The Story
Why it exists.
The beginning
David Botello designed Paradise in 1989, stepping away from the coastal freshness Lili Bermuda had built its name on. Where earlier releases captured sea spray and ocean wind, Paradise reached for something deeper, the island's botanical richness at dusk. Honeysuckle climbing limestone walls in the fading light. Orange blossom heavy with heat and sweetness. The faint smoke of evening rituals carried on warm Atlantic air. Botello built the fragrance around those contradictions: bright citrus opening, voluptuous floral heart, and a base that whispers rather than shouts. Paradise was Lili Bermuda's answer to the question of what the island smells like after the tourists leave.

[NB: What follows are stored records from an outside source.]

Lemma wpf_commit r st z B V hd :
  bio_ok r [] -> logged r st B -> layout (Z.of_nat (length (disk r))) st z B -> B <> [] ->
  (forall b, dirty_block r b <-> b ∈ B) -> ndirty r < Z.of_nat NBUF ->
  content r st = Some hd -> length V = length B ->
  (forall t b v, B !! t = Some b -> V !! t = Some v -> content r b = Some v) ->
  wpf [] r (commit fuel swtch) (fun _ H' r' => H' = [] /\ bio_ok r' [] /\ (forall m, ~ dirty_block r' m) /\
    writes r' = writes r ++ commit_writes st B V hd /\
    disk r' = apply_writes (commit_writes st B V hd) (disk r) /\
    log r' = set_lh (MkHeader 0 (lh_block (l_lh (log r)))) (log r) /\
    forall m, 0 <= m -> m < st \/ st + z <= m -> content r' m = content r m).
Proof.
  intros Hok Hlg Hly HB Hdi Hn Hhd HV Hval.
  destruct (layout_start _ _ _ _ Hly) as (Hst0 & HstB & HstA). pose proof (ly_fits _ _ _ _ Hly) as Hf.
  unfold commit. wx wpf_lgets as (-> & -> & ->). rewrite (lg_n _ _ _ Hlg).
  destruct (Z.ltb_spec 0 (Z.of_nat (length B))) as [_|Hz]; [|destruct B; [done|simpl in Hz; lia]].
  wx (wpf_write_log r st z B V) as [-> Hw]; [done|done|done|done|done|done|by intros b ?%Hdi|].
  rename r' into r1. assert (logged r1 st B) as Hlg1 by (eapply logged_log; [apply Hw|done]).
  assert (length (disk r1) = length (disk r)) as Hl1 by (rewrite (cn_disk _ _ _ _ Hw); apply disk_length).
  pose proof (cn_ndirty _ _ _ _ Hw) as Hn1.
  wx (wpf_write_head r1 st z B hd) as [-> Hh];
    [apply Hw|by rewrite Hl1|done|lia|rewrite (cn_content _ _ _ _ Hw); [done|lia|done]|].
  rename r' into r2. assert (logged r2 st B) as Hlg2 by (eapply logged_log; [apply Hh|done]).
  assert (length (disk r2) = length (disk r)) as Hl2 by (by rewrite (cp_disk _ _ _ _ Hh), length_insert).
  pose proof (cp_ndirty _ _ _ _ Hh) as Hn2.
  assert (forall b, b ∈ B -> b ∉ log_blocks st B) as HBA.
  { intros b Hb Ha%log_blocks_elem. destruct (ly_home _ _ _ _ Hly b Hb). lia. }
  wx (wpf_install r2 st z B V) as [-> Hi]; [apply Hh|by rewrite Hl2|done|done|lia| | |].
  { intros t v Hv. assert (t < length B)%nat as Ht by (apply lookup_lt_Some in Hv; lia).
    pose proof (log_blocks_lookup st B t Ht) as Ha. split.
    - rewrite (cp_content _ _ _ _ Hh), decide_False by lia. by apply (cn_copy _ _ _ _ Hw t).
    - rewrite (cp_dirty _ _ _ _ Hh), (cn_dirty _ _ _ _ Hw). intros [[_ Hna] _]. apply Hna.
      by eapply list_elem_of_lookup_2. }
  { left. intros b Hb. rewrite (cp_dirty _ _ _ _ Hh), (cn_dirty _ _ _ _ Hw), Hdi.
    split_and!; [done|by apply HBA|]. by intros ->. }
  rename r' into r3. pose proof (cn_ndirty _ _ _ _ Hi) as Hn3.
  assert (length (disk r3) = length (disk r)) as Hl3 by (by rewrite (cn_disk _ _ _ _ Hi), disk_length).
  unfold set_n. wx wpf_lmod as [-> ->]. set (r4 := with_log _ r3).
  assert (logged r4 st []) as Hlg4 by (eapply set_n_logged, logged_log; [apply Hi|done]).
  eapply wpx_mono.
  { apply (wpf_write_head r4 st z [] (enc_head B hd)); [apply bio_ok_log, Hi| |done| |].
    - change (disk r4) with (disk r3). rewrite Hl3. by eapply layout_nil.
    - change (ndirty r4) with (ndirty r3). lia.
    - change (content r4 st) with (content r3 st). rewrite (cn_content _ _ _ _ Hi) by (done || lia).
      by rewrite (cp_content _ _ _ _ Hh), decide_True by lia. }
  intros _ ? r5 [-> Hz]. unfold commit_writes. split_and!.
  - done.
  - apply Hz.
  - intros m. rewrite (cp_dirty _ _ _ _ Hz). change (dirty_block r4 m) with (dirty_block r3 m).
    rewrite (cn_dirty _ _ _ _ Hi), (cp_dirty _ _ _ _ Hh), (cn_dirty _ _ _ _ Hw), Hdi. naive_solver.
  - rewrite (cp_writes _ _ _ _ Hz). change (writes r4) with (writes r3).
    by rewrite (cn_writes _ _ _ _ Hi), (cp_writes _ _ _ _ Hh), (cn_writes _ _ _ _ Hw), <- !app_assoc.
  - unfold apply_writes. rewrite !foldl_app. cbn [foldl fst snd].
    rewrite (cp_disk _ _ _ _ Hz). change (disk r4) with (disk r3).
    by rewrite (cn_disk _ _ _ _ Hi), (cp_disk _ _ _ _ Hh), (cn_disk _ _ _ _ Hw).
  - rewrite (cp_log _ _ _ _ Hz). unfold r4. cbn [log with_log].
    by rewrite (cn_log _ _ _ _ Hi), (cp_log _ _ _ _ Hh), (cn_log _ _ _ _ Hw).
  - intros m Hm Hout. rewrite (cp_content _ _ _ _ Hz), decide_False by lia.
    change (content r4 m) with (content r3 m).
    assert (content r2 m = content r m) as E2.
    { rewrite (cp_content _ _ _ _ Hh), decide_False by lia. apply (cn_content _ _ _ _ Hw); [done|].
      intros Ha%log_blocks_elem. lia. }
    destruct (decide (m ∈ B)) as [HmB|HmB]; [|by rewrite (cn_content _ _ _ _ Hi)].
    apply list_elem_of_lookup in HmB as (t & Ht). pose proof (lookup_lt_Some _ _ _ Ht).
    destruct (lookup_lt_is_Some_2 V t ltac:(lia)) as [v Hv].
    rewrite (cn_copy _ _ _ _ Hi t m v Ht Hv). symmetry. by apply (Hval t).
Qed.
End copying.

The pairing of honeysuckle and incense is unusual. Honeysuckle tends toward the confectionery, sweet, almost cloying in heavy concentrations. Incense pushes the other direction entirely, smoky and austere. Paradise brings them into the same composition and lets them argue. The African orange flower acts as translator, its bitter-floral edge softening both materials until they find a middle ground. Meanwhile, the base leans balsamic: amber and vanilla create warmth, patchouli adds earth, and cedarwood keeps the whole thing from floating away. It's a fragrance that behaves, controlled sillage, measured projection, the kind of longevity that earns repeat wears.
The evolution
The opening announces itself quickly, tart citrus, the sharp bite of pomegranate, a bergamot sparkle that fades within thirty minutes. What replaces it is the surprise: honeysuckle arriving not as a gentle transition but as a full invasion. Sweet, heady, almost aggressive in its floral weight. The orange flower adds a bitter undertone that steadies things, a grounding quality that keeps it from becoming purely syrupy. Two hours in, the incense begins its slow rise from the base. It doesn't dominate, it weaves. Smoke threads through the florals like a question the fragrance refuses to answer directly. The vanilla follows, creamy and patient, settling into patchouli and cedarwood for a drydown that holds close to the skin for another four hours. On fabric, the honeysuckle lingers into the next day.
Cultural impact
Paradise occupies a specific corner of the Lili Bermuda catalog, warm, sensual, and deliberately unapologetic in its floral richness. Unlike the brand's more maritime-leaning releases, this one leans into island sensuality after dark. For collectors who discovered it over the decades, Paradise holds a particular appeal: sweet enough to seduce, smoky enough to intrigue, and warm enough to wear year after year without tiring of it.